The spermatic cord feels like a small bundle of thin elastic bands. The spermatic cord also behaves like an elastic band and easily shoots away during palpation.
Figure 72
Focus points
- When examining the scrotum, note the following:
- scrotal skin:
scars, colouration (local / diffuse), dermatologic abnormalities; - symmetry:
the left side of the scrotum usually hangs lower than the right; - swellings:
causes of swelling include hydrocele, varicocele, haematoma, hernia, carcinoma and testicular torsion; - axial status of the testes:
the testis normally lies at an angle to the vertical axis, whereby the upper pole is tilted forward and the lower pole tilts to the back. A wider angle from the vertical axis provides greater mobility of the testis. This leads to a greater risk of testicular torsion.
- scrotal skin:
- Determine by palpation whether both testes are present in the scrotum and whether they feel normal.

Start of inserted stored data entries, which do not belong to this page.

(** The three chart operations, case by case on the dataset. *)
Lemma chart_stage_cases (H : Host) (df : DataFrame) :
  (first_numeric df = None
   /\ auto_chart H df = Ok no_numeric_chart
   /\ multi_graphs df = Ok [] /\ map_chart H df = Ok None)
  \/ (exists x y main mapfig,
        first_column df = Some x /\ first_numeric df = Some y
        /\ auto_chart H df = Ok main
        /\ incl (axes (express main)) (columns df)
        /\ layout_template main = Some "plotly_dark"
        /\ multi_graphs df = Ok (panel df x y)
        /\ map_chart H df = Ok mapfig
        /\ match mapfig with
           | Some m => has_alias H geo_aliases df = true
                       /\ incl (axes (express m)) (columns df)
                       /\ layout_template m = Some "plotly_dark"
           | None => has_alias H geo_aliases df = false
           end).
Proof.
  destruct (first_numeric df) as [y|] eqn:N.
  2:{ left. repeat split.
      - now apply auto_chart_placeholder.
      - now apply multi_graphs_empty.
      - now apply map_chart_no_numeric. }
  right. destruct (first_numeric_first_column _ _ N) as [x C].
  pose proof (first_numeric_in _ _ N) as Iy.
  pose proof (first_column_in _ _ C) as Ix.
  assert (Main : exists main, auto_chart H df = Ok main
                 /\ incl (axes (express main)) (columns df)
                 /\ layout_template main = Some "plotly_dark").
  { destruct (first_alias H time_aliases df) as [t|] eqn:T.
    - eexists. split; [now apply (auto_chart_line _ _ t y)|]. split; [|reflexivity].
      pose proof (first_alias_in _ _ _ _ T). intros c [<-|[<-|[]]]; assumption.
    - destruct (first_non_numeric df) as [g|] eqn:G.
      + eexists. split; [now apply (auto_chart_bar _ _ g y)|]. split; [|reflexivity].
        pose proof (first_non_numeric_in _ _ G). intros c [<-|[<-|[<-|[]]]]; assumption.
      + eexists. split; [now apply (auto_chart_scatter _ _ x y)|]. split; [|reflexivity].
        intros c [<-|[<-|[]]]; assumption. }
  destruct Main as (main & Em & Am & Tm).
  assert (Map : exists mapfig, map_chart H df = Ok mapfig
                /\ match mapfig with
                   | Some m => has_alias H geo_aliases df = true
                               /\ incl (axes (express m)) (columns df)
                               /\ layout_template m = Some "plotly_dark"
                   | None => has_alias H geo_aliases df = false
                   end).
  { destruct (first_alias H geo_aliases df) as [geo|] eqn:G.
    - eexists. split; [now apply (map_chart_drawn _ _ geo y)|].
      pose proof (first_alias_in _ _ _ _ G) as Ig.
      assert (A : has_alias H geo_aliases df = true).
      { destruct (has_alias H geo_aliases df) eqn:A; [reflexivity|].
        apply no_alias_first in A. congruence. }
      destruct (str_in (str_lower H geo) world_aliases); (split; [exact A|]);
        (split; [intros c [<-|[<-|[]]]; assumption | reflexivity]).
    - exists None. split; [now apply map_chart_no_geo|].
      destruct (has_alias H geo_aliases df) eqn:A; [|reflexivity].
      destruct (has_alias_first _ _ _ A) as [g Eg]. congruence. }
  destruct Map as (mapfig & Eg & Pg).
  exists x, y, main, mapfig. repeat split; trivial. now apply multi_graphs_panel.
Qed.

Lemma first_numeric_has (df : DataFrame) :
  has_numeric df = match first_numeric df with Some _ => true | None => false end.
Proof.
  destruct (has_numeric df) eqn:N.
  - destruct (has_numeric_first _ N) as [y ->]. reflexivity.
  - now rewrite (no_numeric_first _ N).
Qed.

The average normal testis is 4 × 3 × 2.5 cm, firm but rubbery in consistency, smooth, egg-shaped, and painless during a properly executed examination.
Palpation is painful in cases of testicular torsion, torsion of the testicular appendix (hydatid of Morgagni), or orchitis.
If an irregular structure is found on the testis next to the epididymis, the chance of malignancy is high. - Determine whether the epididymis is enlarged (epididymal cyst, spermatocele) or painful (epididymitis).
- During palpation of the spermatic cord, check for the absence of the vas deferens (agenesia), pain, and swelling.
The spermatic cord consists of multiple tube-shaped structures, including the vas deferens and blood vessels.
A painful swelling is consistent with inflammation (e.g. tuberculosis), a painless swelling suggests hydrocele (smooth swelling) or spermatocele (worm-like surface).